San Juan, Puerto Rico 00920-2717

PROXY

SOLICITED BY THE BOARD OF DIRECTORS FOR ANNUAL MEETING OF SHAREHOLDERS

     The undersigned holder of Common Stock of Doral Financial Corporation (the “Corporation”) hereby authorizes and appoints Salomon Levis, Zoila Levis and Richard F. Bonini, or any one or more of them, as proxies with full power of substitution in each, to represent the undersigned at the Annual Meeting of Shareholders of the Corporation to be held at the Third Floor of the Doral Financial Plaza Building, 1451 F.D. Roosevelt Avenue, San Juan, Puerto Rico at 11:00 a.m., local time, on Wednesday, April 20, 2005 and any adjournment or adjournments of said meeting and thereat to vote and act with respect to all the shares of Common Stock of the Corporation that the undersigned would be entitled to vote if then personally present in accordance with the instructions listed on the reverse hereof.

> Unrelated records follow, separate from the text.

(** The count of openers of a sector's inode has room. *)
Definition can_open (s : fs) (sec : Z) : Prop :=
  forall i v, inodes s !! i = Some v -> sector v = sec -> open_cnt v < 2147483647.

Lemma inode_open_ok live s sec d :
  fs_inv live s -> live !! sec = Some d -> can_open s sec ->
  exists i s', inode_open sec s = Ok (i, s') /\ fs_inv live s' /\ opens s sec d i s' /\ i <> NULL.
Proof.
  intros Hi Hl Hroom. unfold inode_open. mnorm.
  destruct (find_open_ok live s sec (open_inodes s) (proj1 Hi)) as (i & Hr & Hcase); [done|]. mrun Hr.
  destruct Hcase as [[-> Hno]|(v & Hin & Hv & Hsec)].
  - cbn [Z.eqb negb NULL]. destruct (malloc_inv live s Hi) as (s1 & Hr1 & Hi1 & Hq1 & Hb1). mrun Hr1.
    pose proof (fi_brk _ _ (proj1 Hi)) as Hb0.
    rewrite (proj2 (Z.eqb_neq (brk s) NULL)) by (unfold NULL; lia). mnorm.
    set (s2 := set_open_inodes (brk s :: open_inodes s1) s1).
    destruct (fi_live _ _ (proj1 Hi1) sec d Hl) as [H1 H2 H3 H4 H5].
    assert (disk s2 !! Z.to_nat sec = Some (encode_inode d)) as Hd.
    { apply (header_contents s1 sec); [apply Hi1|lia|]. split; [lia|done]. }
    destruct (block_read_run s2 sec (encode_inode d)) as (s3 & Hr3 & Hq3 & _); [done|done|]. mrun Hr3. mnorm.
    assert (decode_inode (encode_inode d) = d) as ->.
    { destruct H2 as [D1 D2 D3 D4]. apply inode_disk_roundtrip; [|unfold in_s32; lia|done].
      unfold in_u32. unfold sectors_of in D3. pose proof (Z.div_pos (dlength d + 511) 512). lia. }
    pose proof Hq1 as [[R1 R2 R3 R4 R5] E1]. unfold rest in R1. injection R1 as A1 A2 A3 A4 A5 A6.
    pose proof Hq3 as [[Q1 Q2 Q3 Q4 Q5] E3]. unfold rest in Q1. injection Q1 as B1 B2 B3 B4 B5 B6. cbn in *.
    destruct (fi_fresh _ _ (proj1 Hi) (brk s) ltac:(lia)) as (Hf & _).
    assert (fs_inv live (set_inodes (<[brk s := mkInode sec 1 false 0 d]> (inodes s3)) s3)) as Hi4.
    { destruct (fs_inv_quiet live (set_inodes (<[brk s := mkInode sec 1 false 0 d]> (inodes s1)) s2)
        (set_inodes (<[brk s := mkInode sec 1 false 0 d]> (inodes s3)) s3)) as [H _]; [| |exact H].
      - apply fs_inv_new_inode; [done|done|lia|lia|by rewrite A1|].
        intros j v Hv. rewrite A1 in Hv. eapply Hno; [|done].
        by eapply (proj2 (proj2 Hi)).
      - split; [split; cbn; try done|done]. unfold rest. cbn. by rewrite B1, B2, B3, B4, B5, B6. }
    eexists _, _. split; [done|]. split; [done|]. split; [|unfold NULL; lia].
    split; cbn; [|by rewrite B3, B4, B5, B6|congruence|lia].
    exists (mkInode sec 1 false 0 d). rewrite B1, A1, Hf. done.
  - destruct (fi_open _ _ (proj1 Hi) i v Hin Hv) as (Hn & Hlv & Hpos).
    rewrite (proj2 (Z.eqb_neq _ _) Hn). cbn [negb]. unfold inode_reopen.
    rewrite (proj2 (Z.eqb_neq _ _) Hn). mnorm. specialize (Hroom i v Hv Hsec).
    mrun (upd_inode_run i (fun v => mkInode (sector v) (s32 (open_cnt v + 1)) (removed v) (deny_write_cnt v) (data v))
      v s Hv Hn). mnorm. rewrite s32_id by lia.
    eexists _, _. split; [done|]. split; [by eapply fs_inv_upd_inode; [..|cbn; lia|]|]. split; [|done].
    assert (data v = d) as <- by congruence.
    split; cbn; [|done|done|].
    + eexists. split; [done|]. rewrite Hv. done.
    + split; [done|]. destruct (Z.lt_ge_cases i (brk s)) as [|Hge]; [done|].
      destruct (fi_fresh _ _ (proj1 Hi) i Hge) as [? _]. congruence.
Qed.

Lemma remove_listed i is_ : i ∈ is_ -> exists rest, KState.remove_first i is_ = Some rest /\ is_ ≡ₚ i :: rest.
Proof.
  induction is_ as [|j is_ IH]; [by intros ?%elem_of_nil|]. cbn [KState.remove_first].
  rewrite elem_of_cons. destruct (Z.eqb_spec j i) as [->|Hne]; [by exists is_|].
  intros [->|Hin]; [done|]. destruct (IH Hin) as (rest & -> & Hp). exists (j :: rest). split; [done|].
  rewrite Hp. apply Permutation_swap.
Qed.

Lemma fs_inv0_unlist live s i v rest :
  fs_inv0 live s -> open_inodes s ≡ₚ i :: rest -> inodes s !! i = Some v -> sector v <> FREE_MAP_SECTOR ->
  fs_inv0 live (set_open_inodes rest s).
Proof.
  intros [] Hp Hv Hsec. assert (forall j, j ∈ rest -> j ∈ open_inodes s) as Hsub.
  { intros j Hj. rewrite Hp. by right. }
  split; cbn; try done; eauto.
  - intros sec d Hl. destruct (fi_live0 sec d Hl) as [H1 H2 H3 H4 H5]. split; try done. destruct H2. by split.
  - destruct fi_list0 as [H1 H2]. rewrite Hp in H1. apply NoDup_cons in H1 as [_ H1]. eauto.
  - destruct fi_file0 as (fl & w & H1 & H2 & H3 & H4 & H5 & H6). exists fl, w. do 2 (split; [done|]).
    split; [|done]. rewrite Hp in H3. apply elem_of_cons in H3 as [E|]; [|done]. congruence.
Qed.

Lemma fs_inv0_unlive live s sec :
  fs_inv0 live s -> (forall j w, j ∈ open_inodes s -> inodes s !! j = Some w -> sector w <> sec) ->
  fs_inv0 (delete sec live) s.
Proof.
  intros [] Hno. split; try done.
  - intros sec' d [_ H]%lookup_delete_Some. auto.
  - intros sec' d x [_ H]%lookup_delete_Some. eauto.
  - intros s1 d1 s2 d2 x [_ H1]%lookup_delete_Some [_ H2]%lookup_delete_Some. eauto.
  - intros j w Hj Hw. destruct (fi_open0 j w Hj Hw) as (H1 & H2 & H3). split; [done|]. split; [|done].
    apply lookup_delete_Some. split; [|done]. intros E. by apply (Hno j w).
Qed.

(** Inodes that are not on the list do not matter. *)
Lemma fs_inv0_inodes live s m :
  fs_inv0 live s -> (forall j, j ∈ open_inodes s -> m !! j = inodes s !! j) ->
  (forall a, brk s <= a -> m !! a = None) -> fs_inv0 live (set_inodes m s).
Proof.
  intros [] E Hf. split; cbn; try done.
  - intros a Ha. destruct (fi_fresh0 a Ha) as (_ & H2). split; [by apply Hf|done].
  - intros sec d Hl. destruct (fi_live0 sec d Hl) as [H1 H2 H3 H4 H5]. split; try done. destruct H2. by split.
  - intros j w Hj. rewrite E by done. by apply fi_open0.
  - destruct fi_list0 as [H1 H2]. split; [done|]. intros j Hj. rewrite E by done. auto.
  - intros j k w w' Hj Hk. rewrite !E by done. by apply fi_same0.
  - destruct fi_file0 as (fl & w & H1 & H2 & H3 & H4). exists fl, w. by rewrite E.
Qed.

(** The sectors of a file that is no longer live are given back. *)
Lemma release_file_ok live s sec d :
  fs_inv0 live s -> live !! sec = None -> on_disk s sec d ->
  (forall x, in_file sec d x -> Bitmap.bit (free_map s) x = true) ->
  (forall sec' d' x, live !! sec' = Some d' -> in_file sec' d' x -> ~ in_file sec d x) ->
  exists s', (free_map_release sec 1 ;;; free_map_release (start d) (bytes_to_sectors (dlength d))) s = Ok (tt, s') /\
    fs_inv0 live s' /\ coherent live s' /\ same_but_map s s' /\ untouched (map_data live) s s' /\
    (forall x, 0 <= x -> in_file sec d x -> Bitmap.bit (free_map s') x = false) /\
    (forall x, 0 <= x -> ~ in_file sec d x -> Bitmap.bit (free_map s') x = Bitmap.bit (free_map s) x).
Proof.
  intros Hi Hn [H1 H2 H3 H4 H5] Hu Hdis. pose proof H2 as [D1 D2 D3 D4]. rewrite bytes_to_sectors_eq by done.
  assert (0 <= sectors_of (dlength d)) as Hs0 by (unfold sectors_of; apply Z.div_pos; lia).
  destruct (free_map_release_ok live s sec 1) as (s1 & Hr1 & Hi1 & _ & Hm1 & Hu1 & Hb1);
    [done|lia|lia|lia| | |].
  { intros x Hx. apply Hu. left. lia. }
  { intros sec' d' x Hl Hx Hr. eapply Hdis; [done|done|]. left. lia. }
  mrun Hr1. destruct (same_but_map_fields _ _ Hm1) as (_ & _ & _ & _ & _ & Hsz & _).
  destruct (free_map_release_ok live s1 (start d) (sectors_of (dlength d)))
    as (s2 & Hr2 & Hi2 & Hc2 & Hm2 & Hu2 & Hb2); [done|lia|lia|lia| | |].
  { intros x Hx. rewrite Hb1 by lia. destruct ((sec <=? x) && (x <? sec + 1)) eqn:E; [|apply Hu; by right].
    apply andb_prop in E as [E1%Z.leb_le E2%Z.ltb_lt]. exfalso. apply H5. by replace sec with x by lia. }
  { intros sec' d' x Hl Hx Hr. eapply Hdis; [done|done|]. by right. }
  exists s2. split; [done|]. split; [done|]. split; [done|]. split; [|split; [by eapply untouched_trans|split]].
  - destruct Hm1 as (s1' & Hm1 & ->), Hm2 as (s2' & Hm2 & ->). exists s2'. split; [|done].
    transitivity (set_free_map (free_map s2') s1'); [|done].
    destruct Hm1 as [R1 R2 R3 R4 R5]. unfold rest in R1. injection R1 as E1 E2 E3 E4 E6. cbn in *.
    split; cbn; try done. unfold rest. cbn. by rewrite E1, E2, E3, E4, E6.
  - intros x Hx Hin. rewrite Hb2, Hb1 by done. unfold in_file, in_data in Hin.
    destruct (Z.leb_spec (start d) x), (Z.ltb_spec x (start d + sectors_of (dlength d))),
      (Z.leb_spec sec x), (Z.ltb_spec x (sec + 1)); try done; lia.
  - intros x Hx Hin. rewrite Hb2, Hb1 by done. unfold in_file, in_data in Hin.
    destruct (Z.leb_spec (start d) x), (Z.ltb_spec x (start d + sectors_of (dlength d))),
      (Z.leb_spec sec x), (Z.ltb_spec x (sec + 1)); try done; exfalso; apply Hin; lia.
Qed.

(** The last opener of a removed file. *)
Definition dies (v : inode) : bool := (open_cnt v =? 1) && removed v.

Definition live_after (v : inode) (live : gmap Z inode_disk) : gmap Z inode_disk :=
  if dies v then delete (sector v) live else live.

Definition set_open_cnt (n : Z) (v : inode) : inode :=
  mkInode (sector v) n (removed v) (deny_write_cnt v) (data v).

(** [inode_close] drops a reference.  With the last one the inode leaves the
    memory, and if the file was removed its sectors are free again; no other
    file changes. *)
Lemma inode_close_ok live s i v :
  fs_inv live s -> inodes s !! i = Some v -> sector v <> FREE_MAP_SECTOR ->
  exists s', inode_close i s = Ok (tt, s') /\ fs_inv (live_after v live) s' /\
    files_kept (live_after v live) s s' /\
    (files s' = files s /\ dirs s' = dirs s /\ free_map_file s' = free_map_file s /\
     length (disk s') = length (disk s) /\ brk s <= brk s') /\
    inodes s' = (if open_cnt v =? 1 then delete i (inodes s)
                 else <[i := set_open_cnt (open_cnt v - 1) v]> (inodes s)) /\
    (forall x, 0 <= x -> Bitmap.bit (free_map s') x =
       if bool_decide (dies v = true /\ in_file (sector v) (data v) x) then false
       else Bitmap.bit (free_map s) x).
Proof.
  intros (Hi & Hc & Hls) Hv Hsec. pose proof (Hls i v Hv) as Hin.
  destruct (fi_open _ _ Hi i v Hin Hv) as (Hn & Hlv & Hcnt).
  unfold inode_close. rewrite (proj2 (Z.eqb_neq _ _) Hn).
  mrun (upd_inode_run i (fun v => mkInode (sector v) (s32 (open_cnt v - 1)) (removed v) (deny_write_cnt v) (data v))
    v s Hv Hn). rewrite s32_id by lia. fold (set_open_cnt (open_cnt v - 1) v).
  set (s1 := set_inodes _ s).
  assert (inodes s1 !! i = Some (set_open_cnt (open_cnt v - 1) v)) as Hv1 by apply lookup_insert_eq.
  mrun (inod_run _ _ _ Hv1 Hn). cbn [open_cnt set_open_cnt removed sector data].
  unfold live_after, dies. destruct (Z.eqb_spec (open_cnt v) 1) as [E1|E1]; cbn [andb].
  2:{ rewrite (proj2 (Z.eqb_neq _ _)) by lia. exists s1. split; [done|]. split.
      { by apply (fs_inv_upd_inode live s i v); [..|cbn; lia|]. }
      split; [done|]. split; [done|]. split; [done|]. intros x _.
      rewrite bool_decide_eq_false_2; [done|by intros []]. }
  rewrite E1. change (1 - 1 =? 0) with true. cbv iota.
  destruct (remove_listed i (open_inodes s) Hin) as (lst & Hrm & Hperm).
  unfold bind at 1, gets_opt. change (open_inodes s1) with (open_inodes s). rewrite Hrm. mnorm.
  assert (i ∉ lst) as Hni by (pose proof (proj1 (fi_list _ _ Hi)) as Hd; rewrite Hperm in Hd; by apply NoDup_cons in Hd as [? _]).
  set (s2 := set_open_inodes lst s1).
  assert (fs_inv0 live s2) as Hi2.
  { change s2 with (set_inodes (inodes s1) (set_open_inodes lst s)). apply fs_inv0_inodes.
    - by eapply fs_inv0_unlist.
    - intros j Hj. cbn in Hj |- *. apply lookup_insert_ne. congruence.
    - intros a Ha. cbn. destruct (fi_fresh _ _ Hi a Ha) as [? _]. rewrite lookup_insert_ne by congruence. done. }
  assert (forall lv s3, fs_inv0 lv s3 -> coherent lv s3 -> same_but_map s2 s3 ->
    fs_inv lv (set_inodes (delete i (inodes s3)) s3)) as Hend.
  { intros lv s3 H3 Hc3 Hm. destruct (same_but_map_fields _ _ Hm) as (F1 & F2 & _).
    assert (i ∉ open_inodes s3) as Hni3 by (by rewrite F2). split; [|split; [exact Hc3|]].
    - apply fs_inv0_inodes; [done|intros j Hj; apply lookup_delete_ne; congruence|].
      intros a Ha. apply lookup_delete_None. right. by apply (fi_fresh _ _ H3).
    - intros j w. cbn. rewrite lookup_delete_Some, F1, F2. cbn. intros [Hne Hw].
      rewrite lookup_insert_ne in Hw by done. apply Hls in Hw. rewrite Hperm in Hw.
      by apply elem_of_cons in Hw as [->|]. }
  assert (fs_inv0 (delete (sector v) live) s2) as Hi2'.
  { apply fs_inv0_unlive; [done|]. intros j w Hj Hw E. cbn in Hj, Hw.
    rewrite lookup_insert_ne in Hw by congruence. apply Hni.
    replace i with j; [done|]. apply (fi_same _ _ Hi j i w v); [rewrite Hperm; by right|done..]. }
  destruct (removed v) eqn:Hrem.
  - destruct (release_file_ok (delete (sector v) live) s2 (sector v) (data v))
      as (s3 & Hr3 & Hi3 & Hc3 & Hm3 & Hu3 & Hb3 & Hb3').
    + done.
    + apply lookup_delete_eq.
    + apply (fi_live _ _ Hi2 _ _ Hlv).
    + intros x Hx. by apply (fi_used _ _ Hi2 _ _ _ Hlv).
    + intros sec' d' x [Hne Hl]%lookup_delete_Some Hx Hx'. apply Hne. symmetry.
      by apply (fi_apart _ _ Hi2 sec' d' (sector v) (data v) x).
    + mrun Hr3. pose proof (Hend _ _ Hi3 Hc3 Hm3) as Hfin. eexists. split; [done|]. split; [done|].
      destruct (same_but_map_fields _ _ Hm3) as (F1 & F2 & F3 & F4 & F5 & F6 & F7). split; [|split; [|split]].
      * exact (untouched_kept _ s2 s3 Hi2' Hu3).
      * done.
      * cbn. rewrite F1. cbn. by rewrite delete_insert_eq.
      * intros x Hx. cbn. destruct (decide (in_file (sector v) (data v) x)) as [Hin'|Hin'].
        { rewrite bool_decide_eq_true_2 by done. by apply Hb3. }
        { rewrite bool_decide_eq_false_2 by (by intros []). by rewrite Hb3'. }
  - mnorm. eexists. split; [done|]. split; [apply Hend; [done|exact Hc|]|].
    { apply (same_but_map_intro s2 (free_map s2)). by destruct s2. }
    split; [done|]. split; [done|]. split; [cbn; by rewrite delete_insert_eq|].
    intros x _. rewrite bool_decide_eq_false_2; [done|by intros []].
Qed.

     Such proxies may vote in their discretion upon such other business as may properly be brought before the meeting or any adjournment thereof.

     Receipt of the Notice of Meeting and the related Proxy Statement is hereby acknowledged.

(Continues and to be signed on other side)


Address Change/Comments (Mark the corresponding box on the reverse side)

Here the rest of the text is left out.